Everyone who has ever lived has had problems.  Having problems doesn’t make you a better or worse human being – nor does it make you different.  In fact it makes you truly a human being – someone who makes mistakes and sometimes suffers misfortune. You are not what you do or what happens to you.  You are you, and one of us, the vast human race.  But it is great that you want to change or improve something about yourself!

If you accept yourself with what you see as flaws, it means you can concentrate on problem solving.  If you can’t accept yourself you can very easily be distracted by shame and the time you spend putting yourself down.

There is a great way of illustrating self acceptance.  It is called the big i/little i diagram ( Lazarus 1977)

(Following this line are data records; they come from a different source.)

(** ** Tokens *)

(** [textState] and the union that it is the tag of. *)
Inductive TEXT : Type :=
| ANTLR3_TEXT_NONE
| ANTLR3_TEXT_CHARP (chars : list Z)
| ANTLR3_TEXT_STRING (text : string_ptr).

(** [api]: the functions of the token are set. *)
Record COMMON_TOKEN : Type := mkToken {
  type : Z;
  factoryMade : bool;
  strFactory : option nat;
  line : Z;
  lineStart : MARKER;
  charPosition : Z;
  channel : Z;
  input : option nat;
  index : Z;
  start : MARKER;
  stop : MARKER;
  tokText : TEXT;
  user : Z * Z * Z;
  custom : option nat;
  freeCustom : bool;
  api : bool
}.
(** What [calloc] gives. *)
Definition zeroed : COMMON_TOKEN :=
  mkToken 0 false None 0 (Num 0) 0 0 None 0 (Num 0) (Num 0) ANTLR3_TEXT_NONE (0, 0, 0) None false false.

Definition ANTLR3_TOKEN_INVALID : Z := 0.
Definition ANTLR3_TOKEN_EOF : Z := u32 (-1).
Definition ANTLR3_TOKEN_DEFAULT_CHANNEL : Z := 0.
Definition ANTLR3_FACTORY_POOL_SIZE : Z := 1024.

Definition setType x (t : COMMON_TOKEN) : COMMON_TOKEN :=
  mkToken x (factoryMade t) (strFactory t) (line t) (lineStart t) (charPosition t) (channel t) (input t)
    (index t) (start t) (stop t) (tokText t) (user t) (custom t) (freeCustom t) (api t).
Definition setLine x (t : COMMON_TOKEN) : COMMON_TOKEN :=
  mkToken (type t) (factoryMade t) (strFactory t) x (lineStart t) (charPosition t) (channel t) (input t)
    (index t) (start t) (stop t) (tokText t) (user t) (custom t) (freeCustom t) (api t).
Definition setCharPositionInLine x (t : COMMON_TOKEN) : COMMON_TOKEN :=
  mkToken (type t) (factoryMade t) (strFactory t) (line t) (lineStart t) x (channel t) (input t)
    (index t) (start t) (stop t) (tokText t) (user t) (custom t) (freeCustom t) (api t).
Definition setChannel x (t : COMMON_TOKEN) : COMMON_TOKEN :=
  mkToken (type t) (factoryMade t) (strFactory t) (line t) (lineStart t) (charPosition t) x (input t)
    (index t) (start t) (stop t) (tokText t) (user t) (custom t) (freeCustom t) (api t).
Definition setTokenIndex x (t : COMMON_TOKEN) : COMMON_TOKEN :=
  mkToken (type t) (factoryMade t) (strFactory t) (line t) (lineStart t) (charPosition t) (channel t) (input t)
    x (start t) (stop t) (tokText t) (user t) (custom t) (freeCustom t) (api t).
Definition setStartIndex x (t : COMMON_TOKEN) : COMMON_TOKEN :=
  mkToken (type t) (factoryMade t) (strFactory t) (line t) (lineStart t) (charPosition t) (channel t) (input t)
    (index t) x (stop t) (tokText t) (user t) (custom t) (freeCustom t) (api t).
Definition setStopIndex x (t : COMMON_TOKEN) : COMMON_TOKEN :=
  mkToken (type t) (factoryMade t) (strFactory t) (line t) (lineStart t) (charPosition t) (channel t) (input t)
    (index t) (start t) x (tokText t) (user t) (custom t) (freeCustom t) (api t).
Definition set_tokText x (t : COMMON_TOKEN) : COMMON_TOKEN :=
  mkToken (type t) (factoryMade t) (strFactory t) (line t) (lineStart t) (charPosition t) (channel t) (input t)
    (index t) (start t) (stop t) x (user t) (custom t) (freeCustom t) (api t).
Definition set_strFactory x (t : COMMON_TOKEN) : COMMON_TOKEN :=
  mkToken (type t) (factoryMade t) x (line t) (lineStart t) (charPosition t) (channel t) (input t)
    (index t) (start t) (stop t) (tokText t) (user t) (custom t) (freeCustom t) (api t).
Definition set_factoryMade x (t : COMMON_TOKEN) : COMMON_TOKEN :=
  mkToken (type t) x (strFactory t) (line t) (lineStart t) (charPosition t) (channel t) (input t)
    (index t) (start t) (stop t) (tokText t) (user t) (custom t) (freeCustom t) (api t).
Definition set_input x (t : COMMON_TOKEN) : COMMON_TOKEN :=
  mkToken (type t) (factoryMade t) (strFactory t) (line t) (lineStart t) (charPosition t) (channel t) x
    (index t) (start t) (stop t) (tokText t) (user t) (custom t) (freeCustom t) (api t).
Definition set_custom x b (t : COMMON_TOKEN) : COMMON_TOKEN :=
  mkToken (type t) (factoryMade t) (strFactory t) (line t) (lineStart t) (charPosition t) (channel t) (input t)
    (index t) (start t) (stop t) (tokText t) (user t) x b (api t).
(** [antlr3SetTokenAPI] *)
Definition SetTokenAPI (t : COMMON_TOKEN) : COMMON_TOKEN :=
  mkToken (type t) (factoryMade t) (strFactory t) (line t) (lineStart t) (charPosition t) (channel t) (input t)
    (index t) (start t) (stop t) (tokText t) (user t) (custom t) (freeCustom t) true.
(** What goes wrong: a range that reaches the size ends with a null entry, or
    reads its type; a set is asked for the truth of a comparison; a list of types
    becomes a null set that is released; the text of a stream without tokens has
    no end, and its range divides by zero; the channel of a type is that of the
    one before it; and the debugger of a stream that was not filled hears of the
    first token twice, the second time as a hidden one. *)
Theorem Buffer_defects :
  (∀ `{TokenSource Src} (ts : COMMON_TOKEN_STREAM Src) fuel rounds start stop l,
     ¬ ∃ r, getTokensList next fuel rounds ts start stop l = Ok r) ∧
  (∀ `{TokenSource Src} (src : Src) fuel rounds, yields src [] → (0 < fuel)%nat →
     toString next fuel rounds (CommonTokenStreamSourceNew src) = Undef NoFuel ∧
     getTokenRange next fuel (S rounds) (CommonTokenStreamSourceNew src) 0 0 = Undef DivByZero) ∧
  fst <$> getTokensType next 9 9 (CommonTokenStreamSourceNew sample_source) 0 3 33 = Ok None ∧
  fst <$> getTokensType next 9 9 (CommonTokenStreamSourceNew sample_source) 0 5 33 = Undef NullDeref ∧
  (∃ l ts, getTokenRange next 9 9 (CommonTokenStreamSourceNew sample_source) 0 5 = Ok (Some l, ts) ∧
     ListSize l = 6 ∧ ListGet l 5 = Ok None) ∧
  kept (decided (SetTokenTypeChannel 33 99) no_policy) [mkToken 32 0 []; mkToken 33 0 []]
  = [mkToken 32 99 []; mkToken 33 0 []] ∧
  debugger <$> dbgConsume next 9 (CommonTokenDebugStreamSourceNew sample_source)
  = Ok [ConsumeToken (Some (InBuffer (mkBuffered (mkToken 33 0 (lit "a")) 1)));
        ConsumeHiddenToken (Some (mkBuffered (mkToken 38 99 (lit " ")) 0));
        ConsumeHiddenToken (Some (mkBuffered (mkToken 33 0 (lit "a")) 1))].
Proof.
  split_and!.
  - intros Src HS ts fuel rounds start stop l [r E]. unfold getTokensList, BitsetList in E.
    destruct (EnumNew l) as [en| |]; [|done..]. cbn [mbind outcome_bind] in E.
    destruct (enum_all rounds en) as [es| |]; [|done..]. cbn [mbind outcome_bind] in E.
    destruct (bitset_add_all _ _); [|done..]. cbn [mbind outcome_bind] in E.
    destruct (getTokensSet next fuel rounds ts start stop None); done.
  - intros Src HS src fuel rounds Hy Hfu.
    assert (∃ ts, filled next fuel (CommonTokenStreamSourceNew src) = Ok ts ∧
      buffer ts (TokenStreamNew [])) as (ts & E & Hb).
    { destruct (before_new fuel src [] [] Hy) as (ts & [= <-] & Hbe); [cbn; lia|cbn; lia|done|].
      destruct (filled_before _ _ _ Hbe) as (ts' & E & Hb & _). by exists ts'. }
    pose proof (filled_buffer fuel _ _ Hb) as E'. pose proof (buffer_memory _ _ Hb) as Hm. cbn in Hm.
    pose proof (size_loaded _ _ Hm) as Hsz. split.
    + unfold toString. rewrite E. cbn [mbind outcome_bind]. rewrite Hsz.
      unfold toStringSS. rewrite E'. cbn [mbind outcome_bind]. rewrite Hsz.
      change (if _ <=? _ then _ else _) with (2 ^ 32 - 1).
      assert (∀ i string, 0 ≤ i < 2 ^ 32 → text_loop rounds ts i (2 ^ 32 - 1) string = Undef NoFuel) as Hl.
      { clear -Hm. induction rounds as [|rounds IH]; intros i string Hi; [done|]. cbn [text_loop].
        destruct (Z.leb_spec i (2 ^ 32 - 1)); [|lia]. rewrite <-(Z2Nat.id i) at 1 by lia.
        rewrite (get_ok _ _ _ Hm), lookup_nil. cbn [fmap option_fmap option_map mbind outcome_bind].
        apply IH. unfold u32. apply Z.mod_pos_bound. lia. }
      rewrite Hl by lia. done.
    + unfold getTokenRange, getTokensSet. rewrite E. cbn [mbind outcome_bind]. rewrite Hsz.
      cbn [length Z.of_nat Z.ltb Z.compare range_loop Z.leb]. change 0 with (Z.of_nat 0).
      rewrite (get_ok _ _ _ Hm). done.
  - vm_compute. reflexivity.
  - vm_compute. reflexivity.
  - do 2 eexists. split; [vm_compute; reflexivity|]. split; vm_compute; reflexivity.
  - vm_compute. reflexivity.
  - vm_compute. reflexivity.
Qed.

If you look closely you will that this Big I (the self) is made up of lots of little Is. The little I’s are all the things about you; “I’m tall”, “I’m short”,” I’m fat”, “I’m thin”, “I’m good at sports”,” I’m hopeless at maths” etc.  Or they might be things that you have done; “I failed my exam”, “I hurt someone I loved”, “I give to charity”, etc.  Anyone of them may be true.  But none of them makes up the whole, wonderful complexity of you, yourself.

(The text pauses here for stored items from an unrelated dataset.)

(** [toStringTree]. Its string is what it appends to it, in order. *)
Fixpoint string_children (print : tptr → outcome str) (n : nat) (i : Z) (tree : tptr)
    (m : ARBORETUM) : outcome str :=
  match n with
  | O => Ok []
  | S n =>
      t ← getChild tree i m;
      t ← deref t;
      s ← print t;
      rest ← string_children print n (i + 1) tree m;
      Ok ((if 0 <? i then lit " " else []) ++ s ++ rest)
  end.
Fixpoint toStringTree (fuel : nat) (m : ARBORETUM) (tree : tptr) : outcome str :=
  match fuel with
  | O => Undef NoFuel
  | S fuel =>
      n ← getChildCount tree m;
      if n =? 0 then toString tree m
      else
        nil ← isNilNode tree m;
        text ← toString tree m;
        s ← string_children (toStringTree fuel m) (Z.to_nat n) 0 tree m;
        Ok ((if nil : bool then [] else lit "(" ++ text ++ lit " ") ++ s ++ (if nil then [] else lit ")"))
  end.

(** *** Replacing children *)

(** The new children: the vector of a nil node, or one made for a single node. *)
Definition new_children (from : ptr + VECTOR tptr) (m : ARBORETUM) : outcome (VECTOR tptr) :=
  match from with inl v => load (vFactory m) v | inr w => Ok w end.
(** The first loop: every place gets the first of them, since the second counter
    stays. *)
Fixpoint replace_same (n : nat) (i : Z) (tree : tptr) (from : ptr + VECTOR tptr) (m : ARBORETUM)
    : outcome ARBORETUM :=
  match n with
  | O => Ok m
  | S n =>
      w ← new_children from m;
      child ← VectorGet w 0;
      m ← set_child tree (u32 i) child m;
      child ← deref child;
      m ← setParent child (Some tree) m;
      m ← setChildIndex child i m;
      replace_same n (i + 1) tree from m
  end.
Fixpoint replace_first (n : nat) (start j : Z) (tree : tptr) (from : ptr + VECTOR tptr)
    (m : ARBORETUM) : outcome ARBORETUM :=
  match n with
  | O => Ok m
  | S n =>
      w ← new_children from m;
      child ← VectorGet w j;
      m ← set_child tree (u32 (start + j)) child m;
      replace_first n start (j + 1) tree from m
  end.
Fixpoint remove_at (n : nat) (i : Z) (tree : tptr) (m : ARBORETUM) : outcome ARBORETUM :=
  match n with
  | O => Ok m
  | S n => '(_, m) ← on_children tree (λ w, VectorRemove w i) m; remove_at n i tree m
  end.
Fixpoint add_last (n : nat) (j : Z) (tree : tptr) (from : ptr + VECTOR tptr) (m : ARBORETUM)
    : outcome ARBORETUM :=
  match n with
  | O => Ok m
  | S n =>
      w ← new_children from m;
      child ← VectorGet w j;
      '(_, m) ← on_children tree (λ w, VectorAdd w child false) m;
      add_last n (j + 1) tree from m
  end.
Definition replaceChildren (tree : tptr) (startChildIndex stopChildIndex : Z) (newTree : tptr)
    (m : ARBORETUM) : outcome ARBORETUM :=
  t ← node m tree;
  match children t with
  | None => Ok m
  | Some _ =>
      n ← node m newTree;
      from ← (if is_nil n then v ← deref (children n); Ok (inl v) : outcome (ptr + VECTOR tptr)
              else '(_, w) ← VectorAdd (V:=tptr) (VectorNew 1) (Some newTree) false; Ok (inr w)
              : outcome (ptr + VECTOR tptr));
      w ← new_children from m;
      let numNewChildren := VectorSize w in
      replacingHowMany ← int_op (stopChildIndex - startChildIndex + 1);
      delta ← int_op (replacingHowMany - numNewChildren);
      if delta =? 0 then
        replace_same (Z.to_nat replacingHowMany) startChildIndex tree from m
      else if 0 <? delta then
        m ← replace_first (Z.to_nat numNewChildren) startChildIndex 0 tree from m;
        m ← remove_at (Z.to_nat delta) (u32 (startChildIndex + numNewChildren)) tree m;
        freshenPACIndexes tree (u32 startChildIndex) m
      else
        m ← replace_first (Z.to_nat replacingHowMany) startChildIndex 0 tree from m;
        m ← add_last (Z.to_nat (- delta)) replacingHowMany tree from m;
        freshenPACIndexes tree (u32 startChildIndex) m
  end.

(** ** The adaptor *)

Definition create (payload : option COMMON_TOKEN) (m : ARBORETUM) : outcome (tptr * ARBORETUM) :=
  newFromToken payload m.
Definition nilNode (m : ARBORETUM) : outcome (tptr * ARBORETUM) := create None m.
(** [createTypeText], with [createToken]; [createTypeToken] and [createTypeTokenText],
    with [createTokenFromToken]. *)
Definition createTypeText (tokenType : Z) (text : str) (m : ARBORETUM) : outcome (tptr * ARBORETUM) :=
  create (Some (mkToken tokenType TOKEN_DEFAULT_CHANNEL text)) m.
Definition createTypeToken (tokenType : Z) (fromToken : COMMON_TOKEN) (m : ARBORETUM)
    : outcome (tptr * ARBORETUM) :=
  create (Some (mkToken tokenType (tok_channel fromToken) (tok_text fromToken))) m.
Definition createTypeTokenText (tokenType : Z) (fromToken : COMMON_TOKEN) (text : str) (m : ARBORETUM)
    : outcome (tptr * ARBORETUM) :=
  create (Some (mkToken tokenType (tok_channel fromToken) text)) m.
Definition errorNode (m : ARBORETUM) : outcome (tptr * ARBORETUM) :=
  createTypeText Tree.ANTLR3_TOKEN_INVALID (lit "Tree Error Node") m.

Definition adaptor_dupNode (treeNode : option tptr) (m : ARBORETUM)
    : outcome (option tptr * ARBORETUM) :=
  match treeNode with
  | None => Ok (None, m)
  | Some p => '(p, m) ← dupNode p m; Ok (Some p, m)
  end.
Definition adaptor_addChild (t child : option tptr) (m : ARBORETUM) : outcome ARBORETUM :=
  match t, child with
  | Some t, Some _ => addChild t child m
  | _, _ => Ok m
  end.
Definition addChildToken (t : option tptr) (child : option COMMON_TOKEN) (m : ARBORETUM)
    : outcome ARBORETUM :=
  match t, child with
  | Some _, Some _ => '(c, m) ← create child m; adaptor_addChild t (Some c) m
  | _, _ => Ok m
  end.

Definition becomeRoot (newRootTree oldRootTree : option tptr) (m : ARBORETUM)
    : outcome (option tptr * ARBORETUM) :=
  match newRootTree, oldRootTree with
  | None, _ => Ok (oldRootTree, m)
  | _, None => Ok (newRootTree, m)
  | Some newRoot, Some oldRoot =>
      nil ← isNilNode newRoot m;
      n ← getChildCount newRoot m;
      if nil && (1 <? n) then Ok (newRootTree, m)
      else
        '(newRoot, m) ←
          (if nil : bool then
             child ← getChild newRoot 0 m;
             m ← reuse newRoot m;
             child ← deref child;
             Ok (child, m)
           else Ok (newRoot, m));
        m ← addChild newRoot (Some oldRoot) m;
        nil ← isNilNode oldRoot m;
        m ← (if nil : bool then reuse oldRoot m else Ok m);
        Ok (Some newRoot, m)
  end.
Definition becomeRootToken (newRoot : option COMMON_TOKEN) (oldRoot : option tptr) (m : ARBORETUM)
    : outcome (option tptr * ARBORETUM) :=
  '(p, m) ← create newRoot m;
  becomeRoot (Some p) oldRoot m.

Definition rulePostProcessing (root : option tptr) (m : ARBORETUM)
    : outcome (option tptr * ARBORETUM) :=
  match root with
  | None => Ok (None, m)
  | Some saveRoot =>
      nil ← isNilNode saveRoot m;
      n ← getChildCount saveRoot m;
      if negb nil then Ok (root, m)
      else if n =? 0 then Ok (None, m)
      else if n =? 1 then
        child ← getChild saveRoot 0 m;
        child ← deref child;
        m ← setParent child None m;
        m ← setChildIndex child (-1) m;
        m ← reuse saveRoot m;
        Ok (Some child, m)
      else Ok (root, m)
  end.

(** [setTokenBoundaries], with the indexes of the two tokens. *)
Definition setTokenBoundaries (t : option tptr) (startToken stopToken : option Z) (m : ARBORETUM)
    : outcome ARBORETUM :=
  match t with
  | None => Ok m
  | Some p => change (set_indexes (default 0 startToken) (default 0 stopToken)) p m
  end.

(** [dupTreeTT], [dupTree] of the adaptor. *)
Fixpoint dupTreeTT (fuel : nat) (t : tptr) (parent : option tptr) (m : ARBORETUM)
    : outcome (tptr * ARBORETUM) :=
  match fuel with
  | O => Undef NoFuel
  | S fuel =>
      '(newTree, m) ← dupNode t m;
      i ← getChildIndex t m;
      m ← setChildIndex newTree i m;
      m ← setParent newTree parent m;
      n ← getChildCount t m;
      m ← dup_children (λ child m, dupTreeTT fuel child (Some t) m) (Z.to_nat n) 0 t newTree m;
      Ok (newTree, m)
  end.
Definition adaptor_dupTree (fuel : nat) (t : option tptr) (m : ARBORETUM)
    : outcome (option tptr * ARBORETUM) :=
  match t with
  | None => Ok (None, m)
  | Some t => '(p, m) ← dupTreeTT fuel t None m; Ok (Some p, m)
  end.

Now, if you can’t accept yourself, you might find this idea difficult to accept as well. But think about it.  And think about what I said in the last post about how to test self beliefs.  Think of all the evidence there is that you are complex with many aspects and experiences.  Then think about how you see other people in their complexity.  Now, think about which is the more helpful way to think about your self.

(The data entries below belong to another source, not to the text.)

Lemma becomeRoot_ok n m a b F R lk t :
  trees_ok n m (a :: b :: F) R lk → n + 1 < 2 ^ 31 →
  Tree.becomeRoot (Some (erase a)) (Some (erase b)) = Ok t →
  if Tree.isNilNode (erase a) && (1 <? length (Tree.children (erase a)))%nat
  then becomeRoot (Some (root a)) (Some (root b)) m = Ok (Some (root a), m) ∧ t = Some (erase a)
  else
    ∃ m' a' R' lk', becomeRoot (Some (root a)) (Some (root b)) m = Ok (Some (root a'), m') ∧
      t = Some (erase a') ∧ trees_ok (n + 1) m' (a' :: F) R' lk' ∧
      evolves m (a :: b :: F ++ R) m' (a' :: F ++ R') ∧
      (is_Some (atok b) → seen m' (a' :: F ++ R') (root b) (atok b)).
Proof.
  intros H Hn Ht. pose proof (tr_stored _ _ _ _ _ H) as Hst. apply Forall_cons in Hst as [Hst _].
  unfold becomeRoot. rewrite (isNilNode_ok _ _ Hst), (getChildCount_ok _ _ Hst). cbn [mbind outcome_bind].
  unfold Tree.becomeRoot in Ht. rewrite erase_children, length_map in *.
  replace (1 <? Z.of_nat (length (akids a))) with (1 <? length (akids a))%nat
    by (destruct (Nat.ltb_spec 1 (length (akids a))), (Z.ltb_spec 1 (Z.of_nat (length (akids a)))); lia || done).
  destruct (Tree.isNilNode (erase a)) eqn:En; cbn [andb].
  - destruct (1 <? length (akids a))%nat eqn:El; [by simplify_eq|].
    destruct a as [p tok v cs]. cbn [akids root erase Tree.children] in *.
    destruct tok as [tok|]; [done|]. destruct cs as [|c [|? ?]]; [done| |done]. cbn in Ht. simplify_eq.
    pose proof (getChild_ok _ _ 0 Hst) as E0. cbn in E0. change (Z.of_nat 0) with 0 in E0. rewrite E0.
    cbn [mbind outcome_bind].
    destruct (nil_reuse_ok _ _ _ _ _ _ _ _ H) as (m1 & R1 & lk1 & -> & H1 & He1); [lia|].
    cbn [mbind outcome_bind deref].
    destruct (below_root_ok _ _ _ _ _ _ _ H1 Hn) as (m2 & m' & a' & R' & lk' & -> & E & Her & H' & He & Hs).
    cbn [mbind outcome_bind]. exists m', a', R', lk'. split_and!; [exact E|by rewrite Her|done| |done].
    by apply (evolves_trans _ _ _ _ _ _ He1 He).
  - cbn [mbind outcome_bind]. simplify_eq.
    destruct (below_root_ok _ _ _ _ _ _ _ H Hn) as (m2 & m' & a' & R' & lk' & -> & E & Her & H' & He & Hs).
    cbn [mbind outcome_bind]. exists m', a', R', lk'. split_and!; [exact E|by rewrite Her|done|done|done].
Qed.

(** A nil node without children can not become the root of a tree: its first child is
    followed through a null pointer. *)
Lemma becomeRoot_empty n m a b F R lk :
  trees_ok n m (a :: F) R lk → n < 2 ^ 31 → erase a = Tree.nilNode →
  becomeRoot (Some (root a)) (Some b) m = Undef NullDeref.
Proof.
  intros H Hn Ha. pose proof (tr_stored _ _ _ _ _ H) as Hst. apply Forall_cons in Hst as [Hst _].
  unfold becomeRoot. rewrite (isNilNode_ok _ _ Hst), (getChildCount_ok _ _ Hst), Ha. cbn [mbind outcome_bind].
  destruct a as [p [tok|] v [|c cs]]; [done..| |done]. cbn [akids length root].
  pose proof (getChild_ok _ _ 0 Hst) as E0. cbn in E0. change (Z.of_nat 0) with 0 in E0. cbn. rewrite E0.
  cbn [mbind outcome_bind]. by destruct (nil_reuse_ok _ _ _ _ _ _ _ _ H Hn) as (m1 & R1 & lk1 & -> & _).
Qed.

Lemma ArboretumNew_ok : ∃ m, ArboretumNew = Ok m ∧ trees_ok 0 m [] [] [].
Proof.
  destruct (@VectorFactoryNew_ok tptr) as (f & Ef & Hf). unfold ArboretumNew. rewrite Ef. cbn [mbind outcome_bind].
  eexists. split; [reflexivity|]. split; cbn; try done.
  - split; cbn; try done.
    + intros i pool Hi. by apply list_lookup_singleton_Some in Hi as [_ <-].
    + intros [i j] nd. unfold node. cbn. destruct i as [|i]; [|done].
      cbn. destruct (replicate _ None !! j) as [o|] eqn:E; [|done]. by apply lookup_replicate_1 in E as [-> _].
  - by apply StackNew_stacked.
  - constructor.
  - by exists [].
Qed.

So suppose you see the things that you need to change as little Is, that you can work on.  They are not the whole big I that is going to do the work. Start to recognise yourself as complex and multi dimensional.

You could draw a large I diagram and then start to put into it all the little Is about you.  The good and the bad – make sure you are even-handed.  Now, circle some of those good Is and really concentrate on them.  Then, think about the things you want to change and let that complex, wonderful Big I you, start to make plans.

Remember, self acceptance doesn’t mean you become complacent and stop trying to make changes.  Self acceptance changes how you see the changes you want to make.  It helps to makes those changes manageable and achievable.  It means you do not waste precious time on putting your self down and feeling bad.

Self acceptance doesn’t happen over night it takes work.  It takes a little time every day thinking about the Big I and focusing on your goals to make the change you want. Work on it because the benefits of self acceptance, in terms of happiness, mental health and achievement, are huge.

The next post in this series will about strengthening and re-enforcing your new self-helping outlook.

I know you can learn how to develop self-esteem and to develop self acceptance and I would like to help you.  Email me now to arrange a free half-hour taster coaching session by Skype.

Wendy Mason is a career coach working mainly with professional women who want to make that jump to senior level while having a life outside work. Before working as a coach, Wendy had a long career in both the public and private sectors in general management and consultancy as well as spells in HR. She now divides her time between face to face coaching, and coaching and blogging on-line. You can contact Wendy at wendymason@wisewolfcoaching.com and find out more athttp://wisewolfcoaching.com

Coming shortly – Getting There With WiseWolf, the Career and Personal Development Programme – if you would like to know more emailwendymason@wisewolfcoaching.com

Earlier Posts in this series

    • Be Successful – Making A Personal Change – Part 1 Admit A Change is Needed

    • Be Successful – Making A Personal Change – Part 2 Be Clear About The Change You Want

    • Be Successful – Making A Personal Change – Part 3 Be Clear About What Is Troubling You

    • Be Successful – Making A Personal Change – Part 4 Identify what is most difficult for you

    • Be Successful – Making A Personal Change – Part 5 Select Your Goals for Change
    • Be Successful -Making A Personal Change – Part 6 Change Your Core Beliefs

Be Successful – Making A Personal Change – Part 6 Change Your Core Beliefs

Be Successful – Making A Personal Change – Part 6 Change Your Core Beliefs

You can find the earlier posts in this series at the links below. In the last few posts I’ve asked you to start thinking about emotions. I’ve explained how identifying your troublesome emotion helps you gain control and make sure things turn out more positively for you in the future. As well as that, I asked you to think about what is most difficult for you, then I asked you to set some goals. Now we are going to think about challenging and beginning to change those core beliefs we all carry. They get in the way when we want to make a personal change that will improve our lives. As I’ve said before, success depends on being very honest with yourself.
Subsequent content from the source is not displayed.